(** * cyttsp4_core: a shallow embedding of the Cypress TrueTouch V4 core driver

    The development follows drivers/input/touchscreen/cyttsp4_core.c.
    Machine integers are [Z] with the C conversions written out, buffers are
    [list Z] of bytes, the driver state [struct cyttsp4_core_data] is a
    record, and code that talks to the bus or sleeps on the wait queue is
    written in a state monad over a world made of the driver state, the
    device behind the bus adapter and the log of everything the driver did
    to its environment. *)

From Stdlib Require Import ZArith List Bool Lia.
Import ListNotations.
Local Open Scope Z_scope.

(** ** C integer conversions *)

Definition u8 (z : Z) : Z := z mod 256.
Definition u16 (z : Z) : Z := z mod 65536.
Definition u32 (z : Z) : Z := z mod 4294967296.
Definition u64 (z : Z) : Z := z mod 18446744073709551616.

(** Conversion to [int]: two's complement wrap-around (the kernel is built
    with -fno-strict-overflow). *)
Definition int32 (z : Z) : Z := (z + 2147483648) mod 4294967296 - 2147483648.

(** [HI_BYTE] and [LO_BYTE] of a [u16]. *)
Definition HI_BYTE (x : Z) : Z := u8 (Z.shiftr x 8).
Definition LO_BYTE (x : Z) : Z := u8 x.

(** [merge_bytes], line 66. *)
Definition merge_bytes (high low : Z) : Z := Z.shiftl high 8 + low.

(** [get_unaligned_be16] on the two bytes found at an index of a buffer. *)
Definition get_unaligned_be16 (buf : list Z) (i : nat) : Z :=
  Z.lor (Z.shiftl (nth i buf 0) 8) (nth (S i) buf 0).

(** ** Linux error numbers (include/uapi/asm-generic/errno*.h) *)

Module Errno.
Definition EIO : Z := 5.
Definition ENOMEM : Z := 12.
Definition EACCES : Z := 13.
Definition EBUSY : Z := 16.
Definition ENODEV : Z := 19.
Definition EINVAL : Z := 22.
Definition ENOSYS : Z := 38.
Definition ETIME : Z := 62.
End Errno.
Import Errno.

(** ** Fixed byte sequences, lines 37-51 *)

Definition security_key : list Z :=
  [0xA5; 0x01; 0x02; 0x03; 0xFF; 0xFE; 0xFD; 0x5A].
Definition ldr_exit : list Z :=
  [0xFF; 0x01; 0x3B; 0x00; 0x00; 0x4F; 0x6D; 0x17].
Definition ldr_fast_exit : list Z :=
  [0xFF; 0x01; 0x3C; 0x00; 0x00; 0xC3; 0x68; 0x17].
Definition ldr_err_app : list Z :=
  [0x01; 0x02; 0x00; 0x00; 0x55; 0xDD; 0x17].

(** ** Config block CRC, lines 177-196 *)

Module Crc.

(** The inner loop [for (j = 8; j > 0; j--)] on a [u16] register. *)
Fixpoint crc_shift (j : nat) (crc : Z) : Z :=
  match j with
  | O => crc
  | S j' =>
      crc_shift j'
        (if Z.land crc 0x8000 =? 0
         then u16 (Z.shiftl crc 1)
         else u16 (Z.lxor (Z.shiftl crc 1) 0x1021))
  end.

(** One iteration of the outer loop: [crc ^= ((u16)data[i] << 8)] and the
    eight shifts. *)
Definition crc_update (crc : Z) (byte : Z) : Z :=
  crc_shift 8 (u16 (Z.lxor crc (Z.shiftl (u16 (u8 byte)) 8))).

(** The outer loop [for (i = 0; i < size; i++)] reading [data[i]]; the
    callers pass a [size] that is at most the length of the buffer, and the
    loop stops at the end of the list. *)
Fixpoint crc_loop (data : list Z) (size : nat) (crc : Z) : Z :=
  match size, data with
  | S n, b :: rest => crc_loop rest n (crc_update crc b)
  | _, _ => crc
  end.

Definition cyttsp4_calc_partial_app_crc (data : list Z) (size : Z) (crc : Z) : Z :=
  crc_loop data (Z.to_nat size) (u16 crc).

Definition cyttsp4_calc_app_crc (data : list Z) (size : Z) : Z :=
  cyttsp4_calc_partial_app_crc data size 0xFFFF.

End Crc.

(** ** Touch record decoder, lines 207-228 and 443-447 *)

Module Touch.

(** [cyttsp4_bits_2_bytes]: returns the byte count and stores [1UL << nbits]
    through [max] (an [unsigned long] of 64 bits). *)
Definition cyttsp4_bits_2_bytes (nbits : Z) : Z * Z :=
  (u32 (u32 nbits + 7) / 8, u64 (Z.shiftl 1 nbits)).

(** The loop of [cyttsp4_get_touch_axis]: [nbyte] and [next] run together
    from 0, and every byte is shifted right by [bofs] on its own before it is
    added to [*axis * 256]. A read past the buffer is read as 0. *)
Definition touch_axis_loop (size : Z) (xy_data : list Z) (bofs : Z) : Z :=
  fold_left
    (fun axis next => int32 (axis * 256 + Z.shiftr (u8 (nth next xy_data 0)) bofs))
    (seq 0 (Z.to_nat size)) 0.

(** [cyttsp4_get_touch_axis]: the value left in [*axis]. [max] arrives as an
    [int]. *)
Definition cyttsp4_get_touch_axis (size max : Z) (xy_data : list Z) (bofs : Z) : Z :=
  Z.land (touch_axis_loop size xy_data bofs) (int32 (int32 max - 1)).

(** The decoder applied to a field of [bits] bits as the descriptor loader
    sets it up (lines 731-742): size and max come from
    [cyttsp4_bits_2_bytes]. *)
Definition decode_field (bits bofs : Z) (xy_data : list Z) : Z :=
  let '(size, max) := cyttsp4_bits_2_bytes bits in
  cyttsp4_get_touch_axis size max xy_data bofs.

(** Big-endian bytes of [x], [n] of them. *)
Fixpoint be_bytes (n : nat) (x : Z) : list Z :=
  match n with
  | O => []
  | S k => (x / 256 ^ Z.of_nat k) mod 256 :: be_bytes k x
  end.

(** Modelled from the spec: the reference encoding of a touch field, which
    the driver does not contain (the device firmware produces the bytes). A
    field of [bits] bits at bit offset [bofs] occupies ceil(bits/8)
    consecutive bytes, the value sitting [bofs] bits above the least
    significant bit of the big-endian number these bytes form. *)
Definition encode_field (bits bofs v : Z) : list Z :=
  be_bytes (Z.to_nat (fst (cyttsp4_bits_2_bytes bits))) (Z.shiftl v bofs).

(** The decoding in the spec's words: the bytes taken together as one
    number, shifted right by the bit offset and masked to 2^bits - 1. *)
Definition spec_decode_field (bits bofs : Z) (xy_data : list Z) : Z :=
  let size := Z.to_nat ((bits + 7) / 8) in
  Z.land
    (Z.shiftr (fold_left (fun acc b => acc * 256 + b) (firstn size xy_data) 0) bofs)
    (2 ^ bits - 1).

End Touch.

(** ** Constants and macros of cyttsp4_regs.h

    The header is included by the driver but is not among the sources, so
    the register constants and the macros the modelled functions use are
    fields of a class: every statement below holds for any value of them. *)

Class Regs : Type := {
  CY_REG_BASE : Z;
  CY_REG_CAT_CMD : Z;
  CY_HST_TOGGLE : Z;
  CY_HST_MODE_CHANGE : Z;
  CY_HST_DEVICE_MODE : Z;
  CY_HST_OPERATE : Z;
  CY_HST_SYSINFO : Z;
  CY_HST_CAT : Z;
  CY_HST_SLEEP : Z;
  CY_HST_RESET : Z;
  CY_CMD_COMPLETE : Z;
  CY_CMD_COMPLETE_MASK : Z;
  CY_CMD_MASK : Z;
  CY_CMD_OP_WAIT_FOR_EVENT : Z;
  CY_INT_IGNORE : Z;
  CY_INT_MODE_CHANGE : Z;
  CY_INT_EXEC_CMD : Z;
  CY_INT_AWAKE : Z;
  IS_BOOTLOADER : Z -> Z -> bool;
  IS_BOOTLOADER_IDLE : Z -> Z -> bool;
  IS_DEEP_SLEEP_CONFIGURED : Z -> bool;
  GET_TOGGLE : Z -> Z;
  GET_NUM_TOUCH_RECORDS : Z -> Z;
  CY_CORE_RESET_AND_WAIT_TIMEOUT : Z;
  CY_CORE_WAIT_SYSINFO_MODE_TIMEOUT : Z;
  CY_CORE_MODE_CHANGE_TIMEOUT : Z;
  CY_COMMAND_COMPLETE_TIMEOUT : Z;
  CY_WATCHDOG_TIMEOUT : Z;
  (* the kernel's conversion of milliseconds to timer ticks *)
  msecs_to_jiffies : Z -> nat
}.

(** Flags of [enum cyttsp4_core_platform_flags]
    (include/linux/platform_data/cyttsp4.h). *)
Definition CY_CORE_FLAG_POWEROFF_ON_SLEEP : Z := 2.
Definition CY_CORE_FLAG_SCAN_MODE_USES_RAM_ID_SCAN_TYPE : Z := 4.

(** [CY_CORE_STARTUP_RETRY_COUNT], line 21. *)
Definition CY_CORE_STARTUP_RETRY_COUNT : nat := 3.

=====

▶ _Requirement_
Scan the records above for the word "match" and return every line where it occurs.

▶ _Response area_
  match j with
  match size, data with
  match n with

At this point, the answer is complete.